Thank you for your response. It is a relief receiving expert confirmation of my research findings. I tend to "overthink" situations, and this is definitely one of them. I fear that they will find some loophole or claim that certain courses of action took place after the last payment in 2006 that would have restarted the clock on the debt. I know of no such agreement or settlement, however. This brings me back to the subject of perjury- I don't want to be charged with perjury if it turns out that the clock on the debt did restart for some reason. Does it seem as though I am in danger of that, or am I in danger of that?

Expert:  Joseph replied 1 year ago.
Hello Kristen,

No, you are in no danger of committing perjury. Perjury has to be a KNOWINGLY false statement made under oath. First off, the statute of limitations is six years and there aren't any loopholes. And, second, even if there were, you are not responding under oath.

So, no, absolutely no danger.
Customer: replied 1 year ago.

Thank you, XXXXX XXXXX good to know. One more thing to ease my mind... I read that the statute of limitiations is different for closed-ended vs. open-ended accounts and that some creditors/collectors will classify an account as closed-ended to take advantage of the longer statute time. What's the liklihood that the creditor/colector in my case has done this, and if so, how would it affect me if I list the Affirmative Defense based on the six-year statute?

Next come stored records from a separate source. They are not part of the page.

(** A point written [age] milliseconds before a cleanup pass at [noon]: the
    [created_at] it got, and the rows the pass leaves. *)
Definition point_then_cleanup (age : Z) : string * list MetricHistory :=
  let w1 := exec (addMetricHistory (env_point_aged age) "pve1" "cpu" 50%float) fresh_world in
  let w2 := exec (cleanupOldHistory (env_point_aged age)) w1 in
  (String.concat "," (map mh_created_at (rows (metric_history w1))),
   rows (metric_history w2)).

End Scenario.

From Stdlib Require Import Sorting.Sorted Sorting.Permutation DecimalPos.

(** ** Vocabulary of the further properties *)

(** [a] is not older than [b], by the text of [created_at]. *)
Definition not_older (a b : AlertHistory) : Prop :=
  String.ltb (ah_created_at a) (ah_created_at b) = false.

Definition not_later (a b : MetricHistory) : Prop :=
  String.ltb (mh_created_at b) (mh_created_at a) = false.

(** The ids of a table are positive, strictly increasing in rowid order and
    not above the AUTOINCREMENT counter, which never is negative. *)
Definition table_ok {A} (id : A -> Z) (t : Table A) : Prop :=
  0 <= seq t
  /\ StronglySorted Z.lt (map id (rows t))
  /\ Forall (fun i => 0 < i <= seq t) (map id (rows t)).

Definition db_ok (w : World) : Prop :=
  table_ok at_id (alert_thresholds w)
  /\ table_ok ah_id (alert_history w)
  /\ table_ok mh_id (metric_history w).

Section MoreVocabulary.
Context `{JSHost} (env : Env).

(** The nodes [getVMs] asks: the one named, or all of them. *)
Definition target_nodes (nodeName : option string) : list ProxmoxNode :=
  if truthy_opt nodeName
  then match getNode env nodeName with Some n => [n] | None => [] end
  else nodes env.

(** The workloads one node lists in request round [round]; none when one of
    its two listings fails. *)
Definition fetched_vms (round : nat) (node : ProxmoxNode) : list ProxmoxVM :=
  match Promise_all2 (lxc_fails_first env round node)
                     (proxmoxFetch node (api_qemu env round node))
                     (proxmoxFetch node (api_lxc env round node)) with
  | Fulfilled (qemu, lxc) => map (to_vm "qemu" node) qemu ++ map (to_vm "lxc" node) lxc
  | Rejected _ => []
  end.

(** The workloads of a list of nodes asked one after the other, from request
    round [round] on. *)
Fixpoint fetched_from (round : nat) (targets : list ProxmoxNode) : list ProxmoxVM :=
  match targets with
  | [] => []
  | node :: rest => fetched_vms round node ++ fetched_from (S round) rest
  end.

Definition by_vmid (a b : ProxmoxVM) : Prop := vm_vmid a <= vm_vmid b.

(** The names of the configured nodes, lower-cased as [getNode] compares
    them. *)
Definition lowered_names : list string :=
  map (fun n => toLowerCase (pn_name n)) (nodes env).

End MoreVocabulary.

(** The status request of [node] in request round [round] is answered. *)
Definition status_ok (env : Env) (round : nat) (node : ProxmoxNode) : bool :=
  match api_status env round node with HttpOk _ => true | _ => false end.

Section AlertVocabulary.
Context `{JSHost} (env : Env).

(** What the [alert_history] row of a threshold alert records. *)
Definition fired_entry (p : ProxmoxNodeStatus * AlertThreshold)
    : string * float * float * string :=
  (at_metric (snd p), currentValue (fst p) (at_metric (snd p)), at_threshold (snd p),
   threshold_message (fst p) (snd p)).

Definition fired_alert (p : ProxmoxNodeStatus * AlertThreshold) : DiscordAlert :=
  threshold_alert (fst p) (snd p).

(** From [w] to [w'], threshold alerts were raised for the pairs [fired], in
    this order, and nothing else was written to the history or asked of the
    Notifier; the other tables and the stored snapshot are as before. *)
Definition raised (fired : list (ProxmoxNodeStatus * AlertThreshold)) (w w' : World) : Prop :=
  notifier_calls w' = notifier_calls w ++ map fired_alert fired
  /\ map entry_view (rows (alert_history w'))
     = map entry_view (rows (alert_history w)) ++ map fired_entry fired
  /\ alert_thresholds w' = alert_thresholds w
  /\ metric_history w' = metric_history w
  /\ bot_config w' = bot_config w
  /\ lastNodeErrors w' = lastNodeErrors w.

(** The embeds posted are the Notifier's calls when a webhook URL is
    configured; nothing is posted when none is. *)
Definition posts_mirror_calls (w : World) : Prop :=
  if truthy_string (DISCORD_WEBHOOK_URL env)
  then map wp_embed (webhook_posts w) = notifier_calls w
  else webhook_posts w = [].

End AlertVocabulary.

(** [bytes] divided [j] times by 1024, as [formatBytes] does it. *)
Definition scaled (bytes : float) (j : nat) : float :=
  Nat.iter j (fun value => PrimFloat.div value 1024%float) bytes.

Section FrontEndVocabulary.
Context `{JSHost} (env : Env).

(** The reports of [testNodeConnection] called for [names] one after the
    other, from the state [w] on. *)
Fixpoint connection_reports (names : list string) (w : World) : list ConnectionTest :=
  match names with
  | [] => []
  | name :: rest =>
      eval (testNodeConnection env (Some name)) w
      :: connection_reports rest (exec (testNodeConnection env (Some name)) w)
  end.

(** The line of [/testproxmox] for one node, as it comes out. *)
Definition connection_line (name : string) (r : ConnectionTest) : string :=
  if ct_success r
  then "✅ **" +:+ name +:+ "** │ undefinedms │ undefined VMs │ CF: No"
  else "❌ **" +:+ name +:+ "** │ " +:+ default "undefined"%string (ct_error r).

End FrontEndVocabulary.

(** ** Further scenarios *)

Module MoreScenario.
Import Scenario.
#[local] Existing Instance Scenario.host.

Definition upper_ascii (c : ascii) : ascii :=
  let n := nat_of_ascii c in
  if (97 <=? n)%nat && (n <=? 122)%nat then ascii_of_nat (n - 32) else c.

Fixpoint upper (s : string) : string :=
  match s with
  | EmptyString => EmptyString
  | String c s' => String (upper_ascii c) (upper s')
  end.

(** The seeded process after three alerts were archived. *)
Definition three_alerts : World :=
  exec (addAlertHistory env "cpu" 85.3%float 80%float "CPU on pve1: 85.3% (threshold: 80%)" ;;
        addAlertHistory env "memory" 87.5%float 85%float "RAM on pve1: 87.5% (threshold: 85%)" ;;
        addAlertHistory env "cpu" 85.3%float 80%float "CPU on pve1: 85.3% (threshold: 80%)")
       seeded.

(** A point written 6 days and 18 hours before a cleanup pass at [noon]. *)
Definition stale_age : Z := 6 * day_ms + 18 * hour_ms.

Definition one_point : World :=
  exec (addMetricHistory (env_point_aged stale_age) "pve1" "cpu" 50%float) fresh_world.

Definition the_point : MetricHistory :=
  {| mh_id := 1; mh_node := "pve1"; mh_metric := "cpu"; mh_value := 50%float;
     mh_created_at := "2026-10-26 18:00:00" |}.

(** Two nodes; the second one, configured in upper case, does not answer its
    status request. *)
Definition two_nodes : Env :=
  {| nodes := [pve "pve1"; pve "PVE2"];
     DISCORD_WEBHOOK_URL := "https://discord.example/api/webhooks/1";
     system_clock := fun n => noon + 1000 * Z.of_nat n;
     api_status := fun _ node =>
       if String.eqb (pn_name node) "pve1" then HttpOk (status_answer 0.5%float)
       else HttpAbort;
     api_qemu := fun _ _ => HttpOk [];
     api_lxc := fun _ _ => HttpOk [];
     lxc_fails_first := fun _ _ => false;
     webhook_fetch := fun _ => Fulfilled tt |}.

(** The seeded process after the cpu alert was switched off. *)
Definition cpu_switched_off : World :=
  exec (updateAlertThreshold "cpu" 80%float false) seeded.

Definition cpu_off_row : AlertThreshold :=
  {| at_id := 1; at_metric := "cpu"; at_threshold := 80%float; at_enabled := 0;
     at_created_at := "2026-11-02 12:00:00" |}.

End MoreScenario.

(** ** Ids over time *)

(** From the table [t1] to the later table [t2]: the AUTOINCREMENT counter
    has not gone down, and every row of [t2] is an [old] one or carries an
    id above the counter of [t1]. *)
Definition table_later {A} (id : A -> Z) (old : A -> Prop) (t1 t2 : Table A) : Prop :=
  seq t1 <= seq t2 /\ Forall (fun r => old r \/ seq t1 < id r) (rows t2).

(** The same for the three tables of the process.  A row of the two
    histories is old when it is a row of the earlier table; a threshold row,
    which an update rewrites in place, when its id is one of the earlier
    table. *)
Definition db_later (w1 w2 : World) : Prop :=
  table_later at_id (fun r => In (at_id r) (map at_id (rows (alert_thresholds w1))))
              (alert_thresholds w1) (alert_thresholds w2)
  /\ table_later ah_id (fun r => In r (rows (alert_history w1)))
                 (alert_history w1) (alert_history w2)
  /\ table_later mh_id (fun r => In r (rows (metric_history w1)))
                 (metric_history w1) (metric_history w2).

(** ** The text of an uptime *)

(** The text for [d] days, [h] hours and [m] minutes: the numbers that are
    not zero, each with its letter, separated by blanks; [< 1m] when all
    three are zero. *)
Definition uptime_text (d h m : Z) : string :=
  match omap (fun p : Z * string => if fst p =? 0 then None else Some (dec (fst p) +:+ snd p))
             [(d, "d"%string); (h, "h"%string); (m, "m"%string)] with
  | [] => "< 1m"%string
  | parts => String.concat " " parts
  end.

(** * Properties *)

(** ** Reasoning about the state monad *)

Lemma exec_ret {A} (a : A) w : exec (ret a) w = w.
Proof. reflexivity. Qed.

Lemma exec_bind {A B} (m : M A) (k : A -> M B) w :
  exec (m ≫= k) w = exec (k (eval m w)) (exec m w).
Proof. reflexivity. Qed.

Lemma eval_bind {A B} (m : M A) (k : A -> M B) w :
  eval (m ≫= k) w = eval (k (eval m w)) (exec m w).
Proof. reflexivity. Qed.

Lemma exec_forEach_cons {A} (x : A) xs body w :
  exec (forEach (x :: xs) body) w = exec (forEach xs body) (exec (body x) w).
Proof. reflexivity. Qed.

Lemma exec_forEach_app {A} (xs ys : list A) body w :
  exec (forEach (xs ++ ys) body) w = exec (forEach ys body) (exec (forEach xs body) w).
Proof.
  revert w. induction xs as [|x xs IH]; intros w; [reflexivity|].
  rewrite <- app_comm_cons, !exec_forEach_cons. apply IH.
Qed.

Lemma eval_ret {A} (a : A) w : eval (ret a) w = a.
Proof. reflexivity. Qed.

Lemma exec_forAcc_cons {A S} (x : A) xs (body : A -> S -> M S) s w :
  exec (forAcc (x :: xs) body s) w
  = exec (forAcc xs body (eval (body x s) w)) (exec (body x s) w).
Proof. reflexivity. Qed.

Expert:  Joseph replied 1 year ago.
Hello Kristen,

It was a department store line of credit, so it is the same as a credit card, it can only be characterized as an open ended account, so you should have no problem even if they try to mischaracterize the debt (which they won't be able to do anyway).

The judge would see that the debt is based on a line of credit and would apply the statute of limitations. In other words, you're fine regardless.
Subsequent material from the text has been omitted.